→ **Aim of the exercise**
Of the lines below, write out exactly those from the line with "match n with" through the line with "Proof. intros H.", both included, and skip the rest.

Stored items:
--------
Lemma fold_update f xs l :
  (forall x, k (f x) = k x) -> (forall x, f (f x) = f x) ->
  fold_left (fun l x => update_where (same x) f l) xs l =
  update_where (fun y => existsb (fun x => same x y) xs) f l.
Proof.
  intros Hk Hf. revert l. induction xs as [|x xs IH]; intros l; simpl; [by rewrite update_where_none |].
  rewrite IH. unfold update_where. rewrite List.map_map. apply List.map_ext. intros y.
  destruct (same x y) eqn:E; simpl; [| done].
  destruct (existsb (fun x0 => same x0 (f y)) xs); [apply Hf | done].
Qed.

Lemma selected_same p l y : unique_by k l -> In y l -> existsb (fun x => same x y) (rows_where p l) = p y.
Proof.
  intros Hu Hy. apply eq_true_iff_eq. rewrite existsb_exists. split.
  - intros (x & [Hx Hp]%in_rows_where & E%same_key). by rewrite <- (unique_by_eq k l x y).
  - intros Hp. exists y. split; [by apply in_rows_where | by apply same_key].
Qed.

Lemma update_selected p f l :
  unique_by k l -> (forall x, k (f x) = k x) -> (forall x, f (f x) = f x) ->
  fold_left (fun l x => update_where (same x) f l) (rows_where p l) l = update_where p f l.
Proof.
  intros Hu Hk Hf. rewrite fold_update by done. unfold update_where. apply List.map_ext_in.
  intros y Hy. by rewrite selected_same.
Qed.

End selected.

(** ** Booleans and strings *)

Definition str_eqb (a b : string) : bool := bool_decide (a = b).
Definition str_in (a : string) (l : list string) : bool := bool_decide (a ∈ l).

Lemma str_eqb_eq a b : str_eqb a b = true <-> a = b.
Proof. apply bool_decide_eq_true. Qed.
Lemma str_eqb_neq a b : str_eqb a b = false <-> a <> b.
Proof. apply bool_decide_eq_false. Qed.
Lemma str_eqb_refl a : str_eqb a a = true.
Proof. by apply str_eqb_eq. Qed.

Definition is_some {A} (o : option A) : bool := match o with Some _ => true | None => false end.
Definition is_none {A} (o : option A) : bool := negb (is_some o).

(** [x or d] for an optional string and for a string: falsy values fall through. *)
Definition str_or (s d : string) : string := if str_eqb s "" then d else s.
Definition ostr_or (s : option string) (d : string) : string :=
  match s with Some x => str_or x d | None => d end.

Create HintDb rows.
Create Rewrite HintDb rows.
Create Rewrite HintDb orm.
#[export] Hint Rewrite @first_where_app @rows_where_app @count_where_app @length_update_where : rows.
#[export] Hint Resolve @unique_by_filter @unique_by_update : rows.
--------
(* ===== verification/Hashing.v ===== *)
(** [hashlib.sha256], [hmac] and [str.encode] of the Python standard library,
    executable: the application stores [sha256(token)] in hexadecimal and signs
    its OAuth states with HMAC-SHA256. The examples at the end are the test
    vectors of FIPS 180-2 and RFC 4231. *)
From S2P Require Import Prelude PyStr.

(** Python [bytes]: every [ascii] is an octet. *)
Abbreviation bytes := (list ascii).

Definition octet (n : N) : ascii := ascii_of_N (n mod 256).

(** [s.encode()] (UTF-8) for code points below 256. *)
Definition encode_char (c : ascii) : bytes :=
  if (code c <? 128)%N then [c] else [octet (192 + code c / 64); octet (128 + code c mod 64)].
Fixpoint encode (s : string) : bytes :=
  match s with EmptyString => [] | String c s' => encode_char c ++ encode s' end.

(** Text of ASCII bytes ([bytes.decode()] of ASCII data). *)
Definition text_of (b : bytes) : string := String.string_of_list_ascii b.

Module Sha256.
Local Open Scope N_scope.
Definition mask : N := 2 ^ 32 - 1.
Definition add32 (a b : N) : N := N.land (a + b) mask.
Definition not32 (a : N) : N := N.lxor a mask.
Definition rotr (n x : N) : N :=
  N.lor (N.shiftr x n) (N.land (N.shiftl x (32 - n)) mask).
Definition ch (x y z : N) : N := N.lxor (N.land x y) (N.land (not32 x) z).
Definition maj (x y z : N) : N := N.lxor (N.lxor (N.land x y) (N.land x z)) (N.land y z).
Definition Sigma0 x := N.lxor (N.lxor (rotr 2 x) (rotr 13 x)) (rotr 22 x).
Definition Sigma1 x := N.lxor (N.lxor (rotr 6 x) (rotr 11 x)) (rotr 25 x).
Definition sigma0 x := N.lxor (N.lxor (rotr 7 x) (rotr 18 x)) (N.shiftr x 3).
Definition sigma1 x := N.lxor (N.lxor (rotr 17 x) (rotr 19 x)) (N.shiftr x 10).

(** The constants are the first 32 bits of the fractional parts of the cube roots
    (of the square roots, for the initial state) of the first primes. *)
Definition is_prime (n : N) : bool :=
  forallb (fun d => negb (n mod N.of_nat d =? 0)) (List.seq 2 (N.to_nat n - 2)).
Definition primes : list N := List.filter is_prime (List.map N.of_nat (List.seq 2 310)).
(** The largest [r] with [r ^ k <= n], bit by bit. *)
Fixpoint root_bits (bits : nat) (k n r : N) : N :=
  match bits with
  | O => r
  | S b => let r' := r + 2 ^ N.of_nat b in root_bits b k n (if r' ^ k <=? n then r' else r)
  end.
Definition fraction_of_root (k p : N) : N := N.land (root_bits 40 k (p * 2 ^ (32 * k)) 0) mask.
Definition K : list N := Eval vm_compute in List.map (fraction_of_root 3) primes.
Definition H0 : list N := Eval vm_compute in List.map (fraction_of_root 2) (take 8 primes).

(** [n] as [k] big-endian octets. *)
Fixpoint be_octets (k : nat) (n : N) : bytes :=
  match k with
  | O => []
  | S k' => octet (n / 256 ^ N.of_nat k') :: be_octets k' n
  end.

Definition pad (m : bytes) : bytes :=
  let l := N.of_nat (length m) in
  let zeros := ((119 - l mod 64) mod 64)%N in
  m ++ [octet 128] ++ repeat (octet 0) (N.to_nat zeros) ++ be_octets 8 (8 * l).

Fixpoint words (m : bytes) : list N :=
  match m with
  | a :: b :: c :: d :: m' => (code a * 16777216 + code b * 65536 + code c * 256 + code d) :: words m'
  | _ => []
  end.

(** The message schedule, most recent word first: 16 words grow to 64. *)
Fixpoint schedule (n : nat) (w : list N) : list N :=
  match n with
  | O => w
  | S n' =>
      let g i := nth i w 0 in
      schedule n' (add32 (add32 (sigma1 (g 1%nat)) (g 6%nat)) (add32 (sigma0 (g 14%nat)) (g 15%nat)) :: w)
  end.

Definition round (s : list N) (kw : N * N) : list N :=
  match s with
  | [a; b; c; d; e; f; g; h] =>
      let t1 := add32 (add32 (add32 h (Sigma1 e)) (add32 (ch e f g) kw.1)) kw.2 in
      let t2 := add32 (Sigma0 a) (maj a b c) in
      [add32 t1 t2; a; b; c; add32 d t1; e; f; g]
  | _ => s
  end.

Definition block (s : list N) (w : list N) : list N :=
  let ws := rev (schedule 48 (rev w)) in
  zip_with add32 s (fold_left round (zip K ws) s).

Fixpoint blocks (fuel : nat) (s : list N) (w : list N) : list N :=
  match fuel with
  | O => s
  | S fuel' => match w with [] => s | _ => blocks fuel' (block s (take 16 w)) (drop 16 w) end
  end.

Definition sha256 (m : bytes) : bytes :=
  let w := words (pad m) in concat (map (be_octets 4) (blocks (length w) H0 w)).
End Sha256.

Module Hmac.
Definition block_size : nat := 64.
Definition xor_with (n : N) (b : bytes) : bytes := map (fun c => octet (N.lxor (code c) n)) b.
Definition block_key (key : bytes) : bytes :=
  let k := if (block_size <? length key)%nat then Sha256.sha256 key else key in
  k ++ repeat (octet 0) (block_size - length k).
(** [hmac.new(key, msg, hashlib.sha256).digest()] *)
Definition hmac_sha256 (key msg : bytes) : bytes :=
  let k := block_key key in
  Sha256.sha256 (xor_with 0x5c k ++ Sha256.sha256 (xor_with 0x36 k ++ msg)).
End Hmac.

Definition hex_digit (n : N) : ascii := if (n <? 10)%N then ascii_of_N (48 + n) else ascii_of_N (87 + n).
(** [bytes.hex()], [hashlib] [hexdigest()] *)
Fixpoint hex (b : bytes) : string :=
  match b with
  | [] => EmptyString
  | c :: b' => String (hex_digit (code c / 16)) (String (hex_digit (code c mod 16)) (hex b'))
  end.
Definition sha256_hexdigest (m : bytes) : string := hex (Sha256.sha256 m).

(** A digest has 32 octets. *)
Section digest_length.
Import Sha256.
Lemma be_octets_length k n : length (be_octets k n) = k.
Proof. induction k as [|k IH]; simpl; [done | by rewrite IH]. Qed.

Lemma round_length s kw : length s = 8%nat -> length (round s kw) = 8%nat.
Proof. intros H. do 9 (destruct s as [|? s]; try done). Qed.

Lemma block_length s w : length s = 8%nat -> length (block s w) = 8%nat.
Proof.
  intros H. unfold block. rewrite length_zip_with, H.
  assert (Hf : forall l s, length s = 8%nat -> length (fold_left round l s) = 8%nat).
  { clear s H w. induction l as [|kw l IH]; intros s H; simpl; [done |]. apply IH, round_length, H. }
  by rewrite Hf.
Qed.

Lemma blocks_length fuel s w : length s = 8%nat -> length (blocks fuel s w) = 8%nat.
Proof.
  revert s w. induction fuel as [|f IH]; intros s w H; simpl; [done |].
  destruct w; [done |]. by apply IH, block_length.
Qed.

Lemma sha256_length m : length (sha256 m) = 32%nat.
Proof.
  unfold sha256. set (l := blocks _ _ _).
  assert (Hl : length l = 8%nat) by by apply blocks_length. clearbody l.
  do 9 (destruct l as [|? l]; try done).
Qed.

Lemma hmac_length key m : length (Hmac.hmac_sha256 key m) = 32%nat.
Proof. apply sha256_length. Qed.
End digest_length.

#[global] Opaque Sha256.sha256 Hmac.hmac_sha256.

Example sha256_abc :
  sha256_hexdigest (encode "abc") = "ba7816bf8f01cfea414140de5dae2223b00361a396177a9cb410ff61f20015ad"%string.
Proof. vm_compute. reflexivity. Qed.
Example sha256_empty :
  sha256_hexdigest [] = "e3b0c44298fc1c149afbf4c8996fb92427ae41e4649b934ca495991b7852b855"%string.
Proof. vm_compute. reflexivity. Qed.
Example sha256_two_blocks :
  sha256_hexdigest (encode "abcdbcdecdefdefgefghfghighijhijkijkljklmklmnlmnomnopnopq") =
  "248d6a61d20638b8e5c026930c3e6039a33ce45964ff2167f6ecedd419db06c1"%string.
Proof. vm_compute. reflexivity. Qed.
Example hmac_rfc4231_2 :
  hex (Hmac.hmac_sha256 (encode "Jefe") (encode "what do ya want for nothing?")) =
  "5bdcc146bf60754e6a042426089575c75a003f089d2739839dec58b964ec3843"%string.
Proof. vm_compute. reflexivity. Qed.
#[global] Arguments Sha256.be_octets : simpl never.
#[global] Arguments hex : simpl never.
--------
→ **Response**
  match n with
  | O => w
  | S n' =>
      let g i := nth i w 0 in
      schedule n' (add32 (add32 (sigma1 (g 1%nat)) (g 6%nat)) (add32 (sigma0 (g 14%nat)) (g 15%nat)) :: w)
  end.

Definition round (s : list N) (kw : N * N) : list N :=
  match s with
  | [a; b; c; d; e; f; g; h] =>
      let t1 := add32 (add32 (add32 h (Sigma1 e)) (add32 (ch e f g) kw.1)) kw.2 in
      let t2 := add32 (Sigma0 a) (maj a b c) in
      [add32 t1 t2; a; b; c; add32 d t1; e; f; g]
  | _ => s
  end.

Definition block (s : list N) (w : list N) : list N :=
  let ws := rev (schedule 48 (rev w)) in
  zip_with add32 s (fold_left round (zip K ws) s).

Fixpoint blocks (fuel : nat) (s : list N) (w : list N) : list N :=
  match fuel with
  | O => s
  | S fuel' => match w with [] => s | _ => blocks fuel' (block s (take 16 w)) (drop 16 w) end
  end.

Definition sha256 (m : bytes) : bytes :=
  let w := words (pad m) in concat (map (be_octets 4) (blocks (length w) H0 w)).
End Sha256.

Module Hmac.
Definition block_size : nat := 64.
Definition xor_with (n : N) (b : bytes) : bytes := map (fun c => octet (N.lxor (code c) n)) b.
Definition block_key (key : bytes) : bytes :=
  let k := if (block_size <? length key)%nat then Sha256.sha256 key else key in
  k ++ repeat (octet 0) (block_size - length k).
(** [hmac.new(key, msg, hashlib.sha256).digest()] *)
Definition hmac_sha256 (key msg : bytes) : bytes :=
  let k := block_key key in
  Sha256.sha256 (xor_with 0x5c k ++ Sha256.sha256 (xor_with 0x36 k ++ msg)).
End Hmac.

Definition hex_digit (n : N) : ascii := if (n <? 10)%N then ascii_of_N (48 + n) else ascii_of_N (87 + n).
(** [bytes.hex()], [hashlib] [hexdigest()] *)
Fixpoint hex (b : bytes) : string :=
  match b with
  | [] => EmptyString
  | c :: b' => String (hex_digit (code c / 16)) (String (hex_digit (code c mod 16)) (hex b'))
  end.
Definition sha256_hexdigest (m : bytes) : string := hex (Sha256.sha256 m).

(** A digest has 32 octets. *)
Section digest_length.
Import Sha256.
Lemma be_octets_length k n : length (be_octets k n) = k.
Proof. induction k as [|k IH]; simpl; [done | by rewrite IH]. Qed.

Lemma round_length s kw : length s = 8%nat -> length (round s kw) = 8%nat.
Proof. intros H. do 9 (destruct s as [|? s]; try done). Qed.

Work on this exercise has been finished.